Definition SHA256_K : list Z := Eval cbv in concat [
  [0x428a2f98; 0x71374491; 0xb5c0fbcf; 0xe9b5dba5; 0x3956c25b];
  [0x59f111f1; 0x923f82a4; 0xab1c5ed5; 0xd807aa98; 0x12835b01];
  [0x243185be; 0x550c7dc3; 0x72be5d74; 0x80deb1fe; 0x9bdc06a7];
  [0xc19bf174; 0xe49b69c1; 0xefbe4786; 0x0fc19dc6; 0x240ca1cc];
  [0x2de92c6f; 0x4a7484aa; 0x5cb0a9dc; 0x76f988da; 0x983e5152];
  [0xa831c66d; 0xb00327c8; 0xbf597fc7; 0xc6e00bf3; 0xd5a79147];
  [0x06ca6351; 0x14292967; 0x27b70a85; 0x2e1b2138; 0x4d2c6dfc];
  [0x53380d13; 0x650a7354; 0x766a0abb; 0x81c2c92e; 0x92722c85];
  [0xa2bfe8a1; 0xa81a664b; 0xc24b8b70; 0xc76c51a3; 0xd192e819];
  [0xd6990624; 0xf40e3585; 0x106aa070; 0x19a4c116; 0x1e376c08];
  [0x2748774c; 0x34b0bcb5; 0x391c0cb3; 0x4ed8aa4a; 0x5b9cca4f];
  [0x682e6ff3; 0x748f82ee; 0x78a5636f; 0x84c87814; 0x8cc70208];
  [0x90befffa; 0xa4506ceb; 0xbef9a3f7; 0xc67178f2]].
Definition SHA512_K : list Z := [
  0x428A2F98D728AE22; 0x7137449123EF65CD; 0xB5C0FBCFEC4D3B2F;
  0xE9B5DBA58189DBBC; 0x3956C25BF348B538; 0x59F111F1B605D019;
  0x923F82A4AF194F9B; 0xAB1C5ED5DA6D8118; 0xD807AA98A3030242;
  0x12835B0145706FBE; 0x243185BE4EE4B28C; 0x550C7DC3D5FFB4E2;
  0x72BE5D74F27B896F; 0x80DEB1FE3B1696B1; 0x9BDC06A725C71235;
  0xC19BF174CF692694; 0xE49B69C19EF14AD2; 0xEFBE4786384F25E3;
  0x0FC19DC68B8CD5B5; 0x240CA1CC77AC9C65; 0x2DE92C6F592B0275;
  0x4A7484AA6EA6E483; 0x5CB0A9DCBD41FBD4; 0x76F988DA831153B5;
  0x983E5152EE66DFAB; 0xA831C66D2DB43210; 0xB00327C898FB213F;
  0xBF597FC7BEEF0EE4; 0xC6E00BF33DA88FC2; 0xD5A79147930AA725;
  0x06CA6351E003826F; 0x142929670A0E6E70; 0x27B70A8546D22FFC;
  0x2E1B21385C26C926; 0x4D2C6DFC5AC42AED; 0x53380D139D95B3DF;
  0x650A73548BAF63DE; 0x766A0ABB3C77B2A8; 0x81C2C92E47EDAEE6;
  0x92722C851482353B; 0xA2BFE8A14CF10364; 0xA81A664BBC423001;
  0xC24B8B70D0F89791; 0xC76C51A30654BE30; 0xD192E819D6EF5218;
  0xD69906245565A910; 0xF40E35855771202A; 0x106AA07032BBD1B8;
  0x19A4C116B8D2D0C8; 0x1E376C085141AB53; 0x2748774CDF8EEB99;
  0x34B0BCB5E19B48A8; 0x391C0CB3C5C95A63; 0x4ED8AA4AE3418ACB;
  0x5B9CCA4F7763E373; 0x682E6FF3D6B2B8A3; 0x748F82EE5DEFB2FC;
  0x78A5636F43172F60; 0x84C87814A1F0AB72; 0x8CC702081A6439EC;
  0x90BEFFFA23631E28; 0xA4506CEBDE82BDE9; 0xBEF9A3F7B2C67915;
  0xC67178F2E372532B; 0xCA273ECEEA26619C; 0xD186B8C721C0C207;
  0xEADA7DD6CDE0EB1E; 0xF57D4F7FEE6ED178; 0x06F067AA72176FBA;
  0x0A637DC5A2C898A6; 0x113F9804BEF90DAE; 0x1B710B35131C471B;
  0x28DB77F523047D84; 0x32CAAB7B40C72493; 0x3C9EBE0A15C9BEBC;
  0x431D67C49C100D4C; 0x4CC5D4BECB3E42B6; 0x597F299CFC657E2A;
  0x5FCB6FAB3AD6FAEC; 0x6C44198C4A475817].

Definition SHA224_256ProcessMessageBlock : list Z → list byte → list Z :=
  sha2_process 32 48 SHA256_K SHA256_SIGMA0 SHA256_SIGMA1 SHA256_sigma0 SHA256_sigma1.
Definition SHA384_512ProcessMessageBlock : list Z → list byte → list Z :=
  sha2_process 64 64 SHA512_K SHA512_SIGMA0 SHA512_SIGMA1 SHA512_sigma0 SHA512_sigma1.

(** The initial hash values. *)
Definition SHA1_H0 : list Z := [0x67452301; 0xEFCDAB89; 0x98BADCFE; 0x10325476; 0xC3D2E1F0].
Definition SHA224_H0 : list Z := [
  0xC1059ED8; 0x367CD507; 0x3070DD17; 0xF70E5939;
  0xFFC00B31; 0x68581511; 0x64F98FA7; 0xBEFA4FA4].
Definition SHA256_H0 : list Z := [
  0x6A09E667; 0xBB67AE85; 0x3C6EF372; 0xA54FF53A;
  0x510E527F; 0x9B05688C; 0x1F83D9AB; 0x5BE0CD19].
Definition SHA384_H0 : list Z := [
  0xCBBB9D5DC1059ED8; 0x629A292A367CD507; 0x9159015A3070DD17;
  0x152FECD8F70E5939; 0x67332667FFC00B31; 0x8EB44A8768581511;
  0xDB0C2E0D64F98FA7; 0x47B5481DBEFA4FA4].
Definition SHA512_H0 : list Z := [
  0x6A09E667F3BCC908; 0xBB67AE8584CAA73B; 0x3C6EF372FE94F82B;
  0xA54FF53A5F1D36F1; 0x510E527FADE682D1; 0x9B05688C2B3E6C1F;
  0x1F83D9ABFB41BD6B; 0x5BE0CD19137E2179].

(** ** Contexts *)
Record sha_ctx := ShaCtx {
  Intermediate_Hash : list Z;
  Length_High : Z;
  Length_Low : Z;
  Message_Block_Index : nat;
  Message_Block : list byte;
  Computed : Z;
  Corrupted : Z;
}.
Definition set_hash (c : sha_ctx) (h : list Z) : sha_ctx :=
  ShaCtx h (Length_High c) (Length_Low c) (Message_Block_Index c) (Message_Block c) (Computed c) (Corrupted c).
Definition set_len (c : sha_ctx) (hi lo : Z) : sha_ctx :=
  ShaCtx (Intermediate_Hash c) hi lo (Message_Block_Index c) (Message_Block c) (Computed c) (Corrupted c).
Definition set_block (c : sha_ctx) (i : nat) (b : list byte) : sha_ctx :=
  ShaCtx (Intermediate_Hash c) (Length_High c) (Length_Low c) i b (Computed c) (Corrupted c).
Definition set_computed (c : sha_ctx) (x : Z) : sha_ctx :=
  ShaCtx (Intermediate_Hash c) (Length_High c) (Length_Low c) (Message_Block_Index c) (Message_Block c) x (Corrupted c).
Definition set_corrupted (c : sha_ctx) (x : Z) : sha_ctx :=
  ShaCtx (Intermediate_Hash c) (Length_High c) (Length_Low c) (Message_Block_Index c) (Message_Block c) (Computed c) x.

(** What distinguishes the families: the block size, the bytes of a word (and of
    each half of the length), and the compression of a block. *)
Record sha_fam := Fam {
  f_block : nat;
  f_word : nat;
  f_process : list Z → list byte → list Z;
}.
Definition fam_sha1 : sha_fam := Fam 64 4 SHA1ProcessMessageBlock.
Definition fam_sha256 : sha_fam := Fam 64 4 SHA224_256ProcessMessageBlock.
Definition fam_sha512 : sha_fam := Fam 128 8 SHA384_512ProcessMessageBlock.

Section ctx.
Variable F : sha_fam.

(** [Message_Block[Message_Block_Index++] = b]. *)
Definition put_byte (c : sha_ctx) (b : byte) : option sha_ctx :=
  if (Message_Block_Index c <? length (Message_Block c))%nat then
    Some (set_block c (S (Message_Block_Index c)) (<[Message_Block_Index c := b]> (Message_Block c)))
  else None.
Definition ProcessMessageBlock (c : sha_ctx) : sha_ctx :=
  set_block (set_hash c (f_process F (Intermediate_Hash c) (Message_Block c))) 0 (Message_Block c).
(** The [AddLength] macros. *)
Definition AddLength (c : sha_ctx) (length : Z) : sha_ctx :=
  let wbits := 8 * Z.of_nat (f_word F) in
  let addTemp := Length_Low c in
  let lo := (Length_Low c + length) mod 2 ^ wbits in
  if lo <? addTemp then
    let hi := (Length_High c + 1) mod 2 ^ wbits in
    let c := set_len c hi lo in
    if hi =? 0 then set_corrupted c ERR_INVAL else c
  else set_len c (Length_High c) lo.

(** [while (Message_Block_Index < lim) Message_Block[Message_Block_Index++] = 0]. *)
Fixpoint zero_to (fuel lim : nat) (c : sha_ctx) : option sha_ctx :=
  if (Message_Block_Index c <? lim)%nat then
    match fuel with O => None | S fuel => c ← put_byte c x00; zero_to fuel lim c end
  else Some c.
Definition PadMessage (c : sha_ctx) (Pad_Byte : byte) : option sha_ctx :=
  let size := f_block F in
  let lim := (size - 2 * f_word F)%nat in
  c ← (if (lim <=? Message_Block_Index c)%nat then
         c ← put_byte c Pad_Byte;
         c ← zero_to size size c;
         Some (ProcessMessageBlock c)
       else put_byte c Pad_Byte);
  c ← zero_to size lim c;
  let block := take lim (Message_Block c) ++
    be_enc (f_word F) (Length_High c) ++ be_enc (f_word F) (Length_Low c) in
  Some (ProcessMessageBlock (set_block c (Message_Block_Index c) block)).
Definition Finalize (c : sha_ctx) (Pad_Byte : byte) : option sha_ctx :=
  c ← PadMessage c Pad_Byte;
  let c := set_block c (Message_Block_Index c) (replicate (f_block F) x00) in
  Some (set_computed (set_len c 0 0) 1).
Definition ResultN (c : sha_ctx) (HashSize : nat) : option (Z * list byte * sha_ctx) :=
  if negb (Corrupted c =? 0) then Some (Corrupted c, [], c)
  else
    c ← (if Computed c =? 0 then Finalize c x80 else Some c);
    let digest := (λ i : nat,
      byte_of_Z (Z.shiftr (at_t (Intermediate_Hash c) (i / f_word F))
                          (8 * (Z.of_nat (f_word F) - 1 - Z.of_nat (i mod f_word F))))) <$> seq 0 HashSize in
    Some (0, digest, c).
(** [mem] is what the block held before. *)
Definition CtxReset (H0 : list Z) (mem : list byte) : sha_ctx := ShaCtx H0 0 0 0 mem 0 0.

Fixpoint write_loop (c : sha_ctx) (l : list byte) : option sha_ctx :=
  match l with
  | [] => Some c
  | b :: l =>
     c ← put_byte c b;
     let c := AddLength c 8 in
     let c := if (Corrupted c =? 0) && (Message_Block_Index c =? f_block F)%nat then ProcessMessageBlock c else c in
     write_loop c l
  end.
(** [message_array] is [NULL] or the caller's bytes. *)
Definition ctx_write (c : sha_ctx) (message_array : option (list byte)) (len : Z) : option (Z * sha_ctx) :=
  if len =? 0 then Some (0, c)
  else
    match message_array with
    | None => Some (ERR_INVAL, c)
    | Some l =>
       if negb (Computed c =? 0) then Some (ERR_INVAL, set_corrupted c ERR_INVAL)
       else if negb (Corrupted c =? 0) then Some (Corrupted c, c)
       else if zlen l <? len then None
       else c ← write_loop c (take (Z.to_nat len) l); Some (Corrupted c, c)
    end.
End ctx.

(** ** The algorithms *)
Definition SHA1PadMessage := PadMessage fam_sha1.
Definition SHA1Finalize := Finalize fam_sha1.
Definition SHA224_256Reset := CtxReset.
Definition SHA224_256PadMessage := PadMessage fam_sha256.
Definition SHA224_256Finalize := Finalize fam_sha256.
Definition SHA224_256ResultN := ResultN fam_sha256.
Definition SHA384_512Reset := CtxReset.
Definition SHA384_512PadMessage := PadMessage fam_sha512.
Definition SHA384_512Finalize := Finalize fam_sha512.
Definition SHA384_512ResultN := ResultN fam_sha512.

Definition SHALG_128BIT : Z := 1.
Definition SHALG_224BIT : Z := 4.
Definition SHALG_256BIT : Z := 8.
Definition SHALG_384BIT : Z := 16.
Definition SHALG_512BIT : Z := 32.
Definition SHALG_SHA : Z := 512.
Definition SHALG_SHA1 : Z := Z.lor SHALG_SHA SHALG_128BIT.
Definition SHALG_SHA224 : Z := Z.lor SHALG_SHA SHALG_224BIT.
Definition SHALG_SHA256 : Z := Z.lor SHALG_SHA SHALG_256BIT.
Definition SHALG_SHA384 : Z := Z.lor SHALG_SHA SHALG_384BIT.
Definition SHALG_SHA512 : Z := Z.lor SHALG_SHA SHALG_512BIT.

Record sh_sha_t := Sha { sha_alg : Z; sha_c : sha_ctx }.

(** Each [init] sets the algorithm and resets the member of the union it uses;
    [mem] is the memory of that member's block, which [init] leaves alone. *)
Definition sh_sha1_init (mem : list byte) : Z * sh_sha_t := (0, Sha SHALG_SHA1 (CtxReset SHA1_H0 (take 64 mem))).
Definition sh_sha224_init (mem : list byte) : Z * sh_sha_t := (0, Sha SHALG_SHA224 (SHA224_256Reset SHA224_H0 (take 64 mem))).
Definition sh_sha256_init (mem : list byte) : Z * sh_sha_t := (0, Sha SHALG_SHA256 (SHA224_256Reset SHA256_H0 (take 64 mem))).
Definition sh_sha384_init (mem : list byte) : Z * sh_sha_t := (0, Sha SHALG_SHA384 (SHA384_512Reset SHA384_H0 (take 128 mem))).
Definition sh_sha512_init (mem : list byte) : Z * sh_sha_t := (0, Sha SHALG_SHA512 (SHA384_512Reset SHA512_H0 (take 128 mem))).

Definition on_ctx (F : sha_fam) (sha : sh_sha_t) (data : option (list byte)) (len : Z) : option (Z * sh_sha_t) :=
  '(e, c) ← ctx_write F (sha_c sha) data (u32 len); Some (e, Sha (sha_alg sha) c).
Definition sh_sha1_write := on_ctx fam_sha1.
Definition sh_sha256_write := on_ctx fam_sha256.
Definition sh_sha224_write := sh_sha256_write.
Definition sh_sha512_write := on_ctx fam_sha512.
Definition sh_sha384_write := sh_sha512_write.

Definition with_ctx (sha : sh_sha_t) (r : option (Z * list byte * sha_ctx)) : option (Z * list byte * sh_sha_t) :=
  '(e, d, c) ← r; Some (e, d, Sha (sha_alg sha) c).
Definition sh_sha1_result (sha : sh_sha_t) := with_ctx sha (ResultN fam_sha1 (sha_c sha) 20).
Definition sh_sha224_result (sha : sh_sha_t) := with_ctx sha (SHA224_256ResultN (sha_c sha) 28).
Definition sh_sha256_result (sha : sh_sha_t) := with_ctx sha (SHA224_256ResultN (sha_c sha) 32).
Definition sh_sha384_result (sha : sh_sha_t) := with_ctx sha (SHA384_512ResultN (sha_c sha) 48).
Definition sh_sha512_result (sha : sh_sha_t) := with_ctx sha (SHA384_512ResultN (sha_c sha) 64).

→ TASK INSTRUCTIONS: Going back to the entries above, set down exactly the lines that begin at the one with "Definition SHA512_K : list" and end at the one with "Definition SHA256_H0 : list", both included, and nothing else.

→ EXERCISE SOLUTION:
Definition SHA512_K : list Z := [
  0x428A2F98D728AE22; 0x7137449123EF65CD; 0xB5C0FBCFEC4D3B2F;
  0xE9B5DBA58189DBBC; 0x3956C25BF348B538; 0x59F111F1B605D019;
  0x923F82A4AF194F9B; 0xAB1C5ED5DA6D8118; 0xD807AA98A3030242;
  0x12835B0145706FBE; 0x243185BE4EE4B28C; 0x550C7DC3D5FFB4E2;
  0x72BE5D74F27B896F; 0x80DEB1FE3B1696B1; 0x9BDC06A725C71235;
  0xC19BF174CF692694; 0xE49B69C19EF14AD2; 0xEFBE4786384F25E3;
  0x0FC19DC68B8CD5B5; 0x240CA1CC77AC9C65; 0x2DE92C6F592B0275;
  0x4A7484AA6EA6E483; 0x5CB0A9DCBD41FBD4; 0x76F988DA831153B5;
  0x983E5152EE66DFAB; 0xA831C66D2DB43210; 0xB00327C898FB213F;
  0xBF597FC7BEEF0EE4; 0xC6E00BF33DA88FC2; 0xD5A79147930AA725;
  0x06CA6351E003826F; 0x142929670A0E6E70; 0x27B70A8546D22FFC;
  0x2E1B21385C26C926; 0x4D2C6DFC5AC42AED; 0x53380D139D95B3DF;
  0x650A73548BAF63DE; 0x766A0ABB3C77B2A8; 0x81C2C92E47EDAEE6;
  0x92722C851482353B; 0xA2BFE8A14CF10364; 0xA81A664BBC423001;
  0xC24B8B70D0F89791; 0xC76C51A30654BE30; 0xD192E819D6EF5218;
  0xD69906245565A910; 0xF40E35855771202A; 0x106AA07032BBD1B8;
  0x19A4C116B8D2D0C8; 0x1E376C085141AB53; 0x2748774CDF8EEB99;
  0x34B0BCB5E19B48A8; 0x391C0CB3C5C95A63; 0x4ED8AA4AE3418ACB;
  0x5B9CCA4F7763E373; 0x682E6FF3D6B2B8A3; 0x748F82EE5DEFB2FC;
  0x78A5636F43172F60; 0x84C87814A1F0AB72; 0x8CC702081A6439EC;
  0x90BEFFFA23631E28; 0xA4506CEBDE82BDE9; 0xBEF9A3F7B2C67915;
  0xC67178F2E372532B; 0xCA273ECEEA26619C; 0xD186B8C721C0C207;
  0xEADA7DD6CDE0EB1E; 0xF57D4F7FEE6ED178; 0x06F067AA72176FBA;
  0x0A637DC5A2C898A6; 0x113F9804BEF90DAE; 0x1B710B35131C471B;
  0x28DB77F523047D84; 0x32CAAB7B40C72493; 0x3C9EBE0A15C9BEBC;
  0x431D67C49C100D4C; 0x4CC5D4BECB3E42B6; 0x597F299CFC657E2A;
  0x5FCB6FAB3AD6FAEC; 0x6C44198C4A475817].

Definition SHA224_256ProcessMessageBlock : list Z → list byte → list Z :=
  sha2_process 32 48 SHA256_K SHA256_SIGMA0 SHA256_SIGMA1 SHA256_sigma0 SHA256_sigma1.
Definition SHA384_512ProcessMessageBlock : list Z → list byte → list Z :=
  sha2_process 64 64 SHA512_K SHA512_SIGMA0 SHA512_SIGMA1 SHA512_sigma0 SHA512_sigma1.

(** The initial hash values. *)
Definition SHA1_H0 : list Z := [0x67452301; 0xEFCDAB89; 0x98BADCFE; 0x10325476; 0xC3D2E1F0].
Definition SHA224_H0 : list Z := [
  0xC1059ED8; 0x367CD507; 0x3070DD17; 0xF70E5939;
  0xFFC00B31; 0x68581511; 0x64F98FA7; 0xBEFA4FA4].
Definition SHA256_H0 : list Z := [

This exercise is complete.